The art of writing is a sacred being, its appeal is charming and the idea easy, the latter is never true. Writing isn’t easy and it never will be. If you write long enough you acquire a passion for words and new ways to express them, but it’s never an easy journey, though nothing worth while hardly ever is.
Any soul who enjoys the magic of writing remembers when they first got the itch to put pen to paper and create something creative. Any “great” remembers the craving to prefect a skill became apparent. A jolt of weightless energy that hits you hard, causing the lightbulb to brighten above your head. That’s what I want to do!
Personally, I was little, maybe six or seven, too little to actually be thinking about future plans, but I knew I enjoyed reading what I wrote and creating short stories were my fav.
I acquired an eccentric style of writing while in grammar school, and my mom thought it was adorable. I had a funny tendency to only write on the left-hand edges of my paper, the rest of the paper seemed tainted. I remember thinking, look how many pages I can write! Well, when you only use half the page …

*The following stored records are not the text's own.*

(** X20.  Whether a function returns Python floats or [numpy.float64]
    values makes no difference to a run whose step is not zero: the same
    store, the same trace and the same result.  This holds for
    [numerical_derivative] and [gradient_function] with a step that is not
    zero (the default one is not), and for [gradient_descent] and
    [numerical_gradient], whose steps are fixed. *)
Theorem result_kind_irrelevant
    (kd : kind) (fs : float -> float) (fm : ndarray -> float)
    (x0 : float) (x : loc) (h lr : option float) (num : option nat) s :
  Num.is_zero (default 1e-5%float h) = false ->
  numerical_derivative (function_scalar kd fs) x0 h s =
    numerical_derivative (pure_scalar fs) x0 h s /\
  gradient_function (function_objective kd fm) x h s =
    gradient_function (pure_objective fm) x h s /\
  gradient_descent (function_objective kd fm) x lr num s =
    gradient_descent (pure_objective fm) x lr num s /\
  numerical_gradient (function_objective kd fm) x s =
    numerical_gradient (pure_objective fm) x s.
Proof.
  intros Hh. split; [|split; [|split]].
  - apply is_zero_double in Hh.
    unfold numerical_derivative, pure_scalar, bind, call_scalar, function_scalar.
    by rewrite !truediv_nonzero.
  - by apply gradient_function_kind.
  - unfold gradient_descent.
    do 4 (apply bind_ext; intros ? ?).
    apply bind_ext_l, for_each_ext. intros i hist ?.
    apply bind_ext_l. by apply gradient_function_kind.
  - apply numerical_gradient_kind.
Qed.

(** X21.  With a step that is zero and a function that returns Python
    floats, [gradient_function] on a point with at least one element
    evaluates the function twice, at [x + h e_0] and [x - h e_0], and then
    the division by [2h] raises [ZeroDivisionError]; the point it was given
    is untouched.  (With [numpy.float64] results it returns.) *)
Theorem gradient_function_zero_step
    (fm : ndarray -> float) (x : loc) (h : float) s a :
  Num.is_zero h = true ->
  heap s !! x = Some a -> zero_dim a = false -> size a <> 0 ->
  let d := as_float (buf a) in
  (gradient_function (function_objective PythonFloat fm) x (Some h) s).1 =
    Raise ZeroDivisionError /\
  trace (gradient_function (function_objective PythonFloat fm) x (Some h) s).2 =
    trace s ++ evaluations_at fm d h 0 /\
  heap (gradient_function (function_objective PythonFloat fm) x (Some h) s).2 !! x =
    Some a /\
  exists g, (gradient_function (pure_objective fm) x (Some h) s).1 = Ret g.
Proof.
  intros Hh Hx Hdim Hsz d.
  assert (Hlt : x < length (heap s)) by by eapply lookup_lt_Some.
  assert (Hxc : np_array_float a = vector d)
    by (unfold np_array_float, vector; by rewrite Hdim).
  assert (Hn : exists n, length d = S n).
  { unfold size in Hsz. subst d. destruct (buf a) as [l|l]; simpl in *;
      rewrite ?length_map; destruct l; simpl in *; [done | eauto | done | eauto]. }
  destruct Hn as [n Hn].
  split; [|split; [|split]].
  4: { destruct (gradient_function_pure_run fm x (Some h) s a Hx Hdim) as [temps ->].
       by eexists. }
  all: enough (Hwp : wp (gradient_function (function_objective PythonFloat fm) x (Some h))
    (fun _ _ => False)
    (fun e t => e = ZeroDivisionError /\
                trace t = trace s ++ evaluations_at fm d h 0 /\
                heap t !! x = Some a) s);
    [ unfold wp in Hwp;
      destruct (gradient_function (function_objective PythonFloat fm) x (Some h) s)
        as [[g|e] t]; [done | by destruct Hwp as (-> & ? & ?)] | ].
  all: unfold gradient_function; cbn [default from_option id];
    apply wp_bind; (eapply wp_load; [done|]);
    apply wp_bind, wp_alloc; rewrite Hxc;
    apply wp_bind; (eapply wp_load; [apply lookup_snoc_last|]);
    apply wp_bind, wp_alloc; cbn [heap world trace];
    rewrite length_app, Nat.add_1_r, <- app_assoc; cbn [app];
    apply wp_bind; (eapply wp_len; [apply layout_lookup_x|]); cbn [zero_dim vector];
    change (size (vector d)) with (length d); rewrite Hn; cbn [seq for_each];
    rewrite row_np_eye_times by lia;
    do 2 apply wp_bind;
    apply wp_bind; (eapply wp_load; [apply layout_lookup_x|]);
    apply wp_bind, wp_alloc; cbn [heap world trace];
    apply wp_bind; (eapply wp_call_function; [apply lookup_snoc_last|]);
    cbn [heap world trace]; rewrite layout_snoc;
    apply wp_bind; (eapply wp_load; [apply layout_lookup_x|]);
    apply wp_bind, wp_alloc; cbn [heap world trace];
    apply wp_bind; (eapply wp_call_function; [apply lookup_snoc_last|]);
    cbn [heap world trace]; rewrite layout_snoc;
    apply wp_bind;
    (apply wp_truediv_zero; [done | by apply is_zero_double_zero |]);
    (split; [done|]); cbn [heap trace];
    (split; [by rewrite <- app_assoc, <- Hn | by apply lookup_app_l_Some]).
Qed.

My signature trademark was soon corrected by the first or second grade, whenever the teachers start to send you home with real homework. I’m sure it’s Pre-K now, the books are heavier and the snow they have to walk to school in is deeper.
Anyways, my itch started with writing fan fiction, I didn’t know that’s what it was called, but regardless, anybody remember the T.V. series Arthur? Yes, yes I did. I wrote my own stories for Arthur and his family and friends to wander through. I wrote some stories that were funny, others were sad. Mostly, I liked to write ones that had a good moral buried in it. Typical Shannon, I was seven going on 30.
My mom used to keep them in her dresser, the bottom right hand drawer. By the time I was in my teens the drawer resembled how stuffed and worn it was, papers were being pushed from the sides, the handle was hanging on by one screw and the drawer had long been knocked off its frame. It was the perfect setting for where my mom crammed us kids’ works of art.
The prized possessions were all slightly brown and had obviously seen better days. Every once in a while I wonder if my mom still has them shoved in that drawer, but the memory vanishes by the time one of us calls each other.
It took years of denying any worth to my writing before I told myself to shut the -efff up. I started my higher education with the thought I’d never leave education, I’d just become a teacher. I did my classroom visits and almost ran out the door, though working with kids was rewarding.
I think that when something sinks its teeth into you, it’s hard to deny the sting it leaves. Writing got its dirty paws around me long ago, and the sooner I realized it, the quicker I believed I did have a purpose. College really does seem to suck the life out of you sometimes.
When did your passions sink their teeth into you? Was it a furry, ( what was Arthur? An Aardvark?) cartoon friend that sparked your enthusiasm!?